Stored dataset items:
◆ ◆ ◆

Fixpoint read_value (fuel : nat) (s : string) : option (JSValue * string) :=
  match fuel with
  | O => None
  | S fuel' =>
      match skip_ws s with
      | EmptyString => None
      | String c r =>
          if (c =? "n")%char then
            option_map (fun t => (VNull, t)) (expect "ull" r)
          else if (c =? "t")%char then
            option_map (fun t => (VBool true, t)) (expect "rue" r)
          else if (c =? "f")%char then
            option_map (fun t => (VBool false, t)) (expect "alse" r)
          else if (c =? dquote)%char then
            option_map (fun p => (VStr (fst p), snd p)) (read_string r "")
          else if (c =? "[")%char then
            match skip_ws r with
            | String "]" t => Some (VArr [], t)
            | _ => option_map (fun p => (VArr (fst p), snd p))
                              (read_elements fuel' r [])
            end
          else if (c =? "{")%char then
            match skip_ws r with
            | String "}" t => Some (VObj [], t)
            | _ => option_map (fun p => (VObj (fst p), snd p))
                              (read_members fuel' r [])
            end
          else read_number (String c r)
      end
  end
with read_elements (fuel : nat) (s : string) (acc : list JSValue)
  : option (list JSValue * string) :=
  match fuel with
  | O => None
  | S fuel' =>
      match read_value fuel' s with
      | Some (v, t) =>
          match skip_ws t with
          | String "," t' => read_elements fuel' t' (acc ++ [v])%list
          | String "]" t' => Some ((acc ++ [v])%list, t')
          | _ => None
          end
      | None => None
      end
  end
with read_members (fuel : nat) (s : string) (acc : JSObject)
  : option (JSObject * string) :=
  match fuel with
  | O => None
  | S fuel' =>
      match skip_ws s with
      | String c r =>
          if negb (c =? dquote)%char then None else
          match read_string r "" with
          | Some (k, t) =>
              match skip_ws t with
              | String ":" t' =>
                  match read_value fuel' t' with
                  | Some (v, u) =>
                      match skip_ws u with
                      | String "," u' => read_members fuel' u' (obj_set acc k v)
                      | String "}" u' => Some (obj_set acc k v, u')
                      | _ => None
                      end
                  | None => None
                  end
              | _ => None
              end
          | None => None
          end
      | _ => None
      end
  end.

Definition parse (s : string) : JSError + JSValue :=
  match read_value (2 * String.length s + 2) s with
  | Some (v, rest) =>
      match skip_ws rest with
      | EmptyString => inr v
      | _ => inl (mkError "SyntaxError" "Unexpected non-whitespace character after JSON")
      end
  | None => inl (mkError "SyntaxError" "Unexpected token in JSON")
  end.

End JSONReader.

(* ================================================================== *)
(** ** Vocabulary of the statements *)

(** *** Reading a query string

    The fields of a form-urlencoded string are its pieces between [&];
    the name of a field is what precedes its first [=]. *)

Fixpoint string_forallb (f : ascii -> bool) (s : string) : bool :=
  match s with
  | EmptyString => true
  | String c s' => f c && string_forallb f s'
  end.

Fixpoint split_on (c : ascii) (s : string) : list string :=
  match s with
  | EmptyString => [""]
  | String a s' =>
      if (a =? c)%char then "" :: split_on c s'
      else
        match split_on c s' with
        | h :: t => String a h :: t
        | [] => [String a ""]
        end
  end.

Definition query_components (q : string) : list string := split_on "&" q.

(** [cut c s]: what precedes and what follows the first [c] of [s]. *)
Fixpoint cut (c : ascii) (s : string) : string * string :=
  match s with
  | EmptyString => ("", "")
  | String a r =>
      if (a =? c)%char then ("", r)
      else let (n, v) := cut c r in (String a n, v)
  end.

Definition component_name (c : string) : string := fst (cut "=" c).

Definition unhex (c : ascii) : option N :=
  let n := N_of_ascii c in
  if ((48 <=? n) && (n <=? 57))%N then Some (n - 48)%N
  else if ((65 <=? n) && (n <=? 70))%N then Some (n - 55)%N
  else if ((97 <=? n) && (n <=? 102))%N then Some (n - 87)%N
  else None.

(** Decoding of a form-urlencoded name or value: plus is a space, a
    percent sign with two hexadecimal digits is the byte they denote. *)
Fixpoint form_decode (s : string) : string :=
  match s with
  | EmptyString => ""
  | String c r =>
      if (c =? "+")%char then String " " (form_decode r)
      else if (c =? "%")%char then
        match r with
        | String h1 (String h2 r') =>
            match unhex h1, unhex h2 with
            | Some a, Some b =>
                String (ascii_of_N (16 * a + b)) (form_decode r')
            | _, _ => String c (form_decode r)
            end
        | _ => String c (form_decode r)
        end
      else String c (form_decode r)
  end.

Definition parse_component (c : string) : string * string :=
  let (n, v) := cut "=" c in (form_decode n, form_decode v).

(** The application/x-www-form-urlencoded parser: the name and value of
    each non-empty piece. *)
Definition parse_query (q : string) : list (string * string) :=
  map parse_component
      (filter (fun c => negb (c =? "")%string) (query_components q)).

(** [c] does not occur in [s]. *)
Definition free_of (c : ascii) (s : string) : bool :=
  string_forallb (fun a => negb (a =? c)%char) s.

Definition has_field (q name : string) : bool :=
  existsb (fun c => (component_name c =? name)%string) (query_components q).

(** The query of a URL: what follows its first [?]. *)
Fixpoint url_query (url : string) : option string :=
  match url with
  | EmptyString => None
  | String a s' => if (a =? "?")%char then Some s' else url_query s'
  end.

Definition is_lower_hex (c : ascii) : bool :=
  let n := N_of_ascii c in
  ((48 <=? n) && (n <=? 57) || (97 <=? n) && (n <=? 102))%N.

(** One tuple of the serializer's output. *)
Definition encoded_pair (t : string * string) : string :=
  form_encode (fst t) ++ "=" ++ form_encode (snd t).

(** One pair of the serialized string. *)
Definition pair_string (e : string * JSValue) : string :=
  form_encode (fst e) ++ "=" ++ form_encode (ToString (snd e)).

(** The canonical string as the specification words it: the entries that
    are present, joined in the insertion order of the mapping. *)
Definition canonical_insertion_order (P : JSObject) : string :=
  String.concat "&" (map pair_string (filter (fun e => present (snd e)) P)).

(** *** The operations by request mode *)

Inductive RequestMode : Type := PUBLIC | USER_STREAM | SIGNED.

Definition mode_of (c : FacadeCall) : RequestMode :=
  match c with
  | call_ping | call_getServerTimePublic | call_getExchangeInfo _
  | call_getOrderBook _ | call_getRecentTrades _ | call_getAggregateTrades _
  | call_getKlines _ | call_getAvgPrice _ | call_getTicker24hr _
  | call_getTickerPrice _ | call_getBookTicker _ => PUBLIC
  | call_createListenKey | call_keepaliveListenKey _
  | call_closeListenKey _ => USER_STREAM
  | _ => SIGNED
  end.

(** Method, path and parameters of a signed operation. *)
Definition signed_call (c : FacadeCall)
  : option (string * string * option JSObject) :=
  match c with
  | call_newOrder p => Some ("POST", "/api/v3/order", Some p)
  | call_testOrder p => Some ("POST", "/api/v3/order/test", Some p)
  | call_queryOrder p => Some ("GET", "/api/v3/order", Some p)
  | call_cancelOrder p => Some ("DELETE", "/api/v3/order", Some p)
  | call_cancelAllOrders p => Some ("DELETE", "/api/v3/openOrders", Some p)
  | call_getOpenOrders p => Some ("GET", "/api/v3/openOrders", p)
  | call_getAllOrders p => Some ("GET", "/api/v3/allOrders", Some p)
  | call_getAccountInfo p => Some ("GET", "/api/v3/account", p)
  | call_getMyTrades p => Some ("GET", "/api/v3/myTrades", Some p)
  | _ => None
  end.

(** The parameter mapping a call hands to the client, when its method
    takes one. *)
Definition forwarded (c : FacadeCall) : option (option JSObject) :=
  match c with
  | call_getExchangeInfo p | call_getTicker24hr p | call_getTickerPrice p
  | call_getBookTicker p | call_getOpenOrders p | call_getAccountInfo p =>
      Some p
  | call_getOrderBook p | call_getRecentTrades p | call_getAggregateTrades p
  | call_getKlines p | call_getAvgPrice p | call_newOrder p
  | call_testOrder p | call_queryOrder p | call_cancelOrder p
  | call_cancelAllOrders p | call_getAllOrders p | call_getMyTrades p =>
      Some (Some p)
  | _ => None
  end.

(** *** Simulated remotes of the examples *)

Definition time_request : Request :=
  mkRequest (baseUrl ++ "/api/v3/time") "GET" [] None.

(** Answers the server-time call with a fixed time and anything else with
    [answer]. *)
Definition exchange (answer : Response) : Remote :=
  fun _ rq =>
    if (req_url rq =? req_url time_request)%string
    then inr (mkResponse 200 "OK"
                ("{" ++ JSONReader.quoted "serverTime" ++ ":1499827319559}"))
    else inr answer.

(** Answers every call with [answer]. *)
Definition always (answer : Response) : Remote := fun _ _ => inr answer.

(** *** Enumeration order *)

(** The order of the index-keyed properties. *)
Definition index_le (a b : N * (string * JSValue)) : Prop :=
  (fst a <= fst b)%N.

(** No key of [o] is an array index. *)
Definition no_index_keys (o : JSObject) : bool :=
  forallb (fun e => negb (is_array_index (fst e))) o.

(** *** Hexadecimal text *)

(** The two lowercase hexadecimal digits of a byte. *)
Definition two_hex (b : Z) : string :=
  String (hex_lower (Z.to_N b / 16)) (String (hex_lower (Z.to_N b mod 16)) "").

Definition is_byte (b : Z) : Prop := 0 <= b < 256.

Definition hex_byte_ok (b : Z) : bool :=
  (padStart (Number_toString16 b) 2 "0" =? two_hex b)%string
  && string_forallb is_lower_hex (two_hex b).

(** *** Requests and outcomes *)

(** [params?.hasOwnProperty(k)] *)
Definition opt_has_key (params : option JSObject) (k : string) : bool :=
  match params with
  | Some p => has_key p k
  | None => false
  end.

(** The query string a request carries: its body when it has one, the
    query of its URL otherwise. *)
Definition wire_query (rq : Request) : option string :=
  match req_body rq with
  | Some b => Some b
  | None => url_query (req_url rq)
  end.

(** [out] is the error of the exchange for [response]: an error is thrown;
    when the decoded body is not null its message carries the status and
    [msg], else the property [alt], else the status text; an undecodable
    body leaves the status text. *)
Definition exchange_error (JSON_parse : string -> JSError + JSValue)
           (alt : string) (response : Response) (out : Outcome JSValue)
  : Prop :=
  (exists e, out = Thrown e)
  /\ (forall msg other,
         get_prop (json_or_empty JSON_parse response) "msg" = inr msg ->
         get_prop (json_or_empty JSON_parse response) alt = inr other ->
         out = Thrown (api_error response
                         (js_or msg (js_or other
                                       (VStr (statusText response))))))
  /\ (forall e,
         JSON_parse (body response) = inl e ->
         out = Thrown (api_error response (VStr (statusText response)))).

◆ ◆ ◆

What to do:
Look above for the line containing "Inductive RequestMode : Type". Output from there through the line containing "(** Answers the", exactly and inclusively.

Written response:
Inductive RequestMode : Type := PUBLIC | USER_STREAM | SIGNED.

Definition mode_of (c : FacadeCall) : RequestMode :=
  match c with
  | call_ping | call_getServerTimePublic | call_getExchangeInfo _
  | call_getOrderBook _ | call_getRecentTrades _ | call_getAggregateTrades _
  | call_getKlines _ | call_getAvgPrice _ | call_getTicker24hr _
  | call_getTickerPrice _ | call_getBookTicker _ => PUBLIC
  | call_createListenKey | call_keepaliveListenKey _
  | call_closeListenKey _ => USER_STREAM
  | _ => SIGNED
  end.

(** Method, path and parameters of a signed operation. *)
Definition signed_call (c : FacadeCall)
  : option (string * string * option JSObject) :=
  match c with
  | call_newOrder p => Some ("POST", "/api/v3/order", Some p)
  | call_testOrder p => Some ("POST", "/api/v3/order/test", Some p)
  | call_queryOrder p => Some ("GET", "/api/v3/order", Some p)
  | call_cancelOrder p => Some ("DELETE", "/api/v3/order", Some p)
  | call_cancelAllOrders p => Some ("DELETE", "/api/v3/openOrders", Some p)
  | call_getOpenOrders p => Some ("GET", "/api/v3/openOrders", p)
  | call_getAllOrders p => Some ("GET", "/api/v3/allOrders", Some p)
  | call_getAccountInfo p => Some ("GET", "/api/v3/account", p)
  | call_getMyTrades p => Some ("GET", "/api/v3/myTrades", Some p)
  | _ => None
  end.

(** The parameter mapping a call hands to the client, when its method
    takes one. *)
Definition forwarded (c : FacadeCall) : option (option JSObject) :=
  match c with
  | call_getExchangeInfo p | call_getTicker24hr p | call_getTickerPrice p
  | call_getBookTicker p | call_getOpenOrders p | call_getAccountInfo p =>
      Some p
  | call_getOrderBook p | call_getRecentTrades p | call_getAggregateTrades p
  | call_getKlines p | call_getAvgPrice p | call_newOrder p
  | call_testOrder p | call_queryOrder p | call_cancelOrder p
  | call_cancelAllOrders p | call_getAllOrders p | call_getMyTrades p =>
      Some (Some p)
  | _ => None
  end.

(** *** Simulated remotes of the examples *)

Definition time_request : Request :=
  mkRequest (baseUrl ++ "/api/v3/time") "GET" [] None.

(** Answers the server-time call with a fixed time and anything else with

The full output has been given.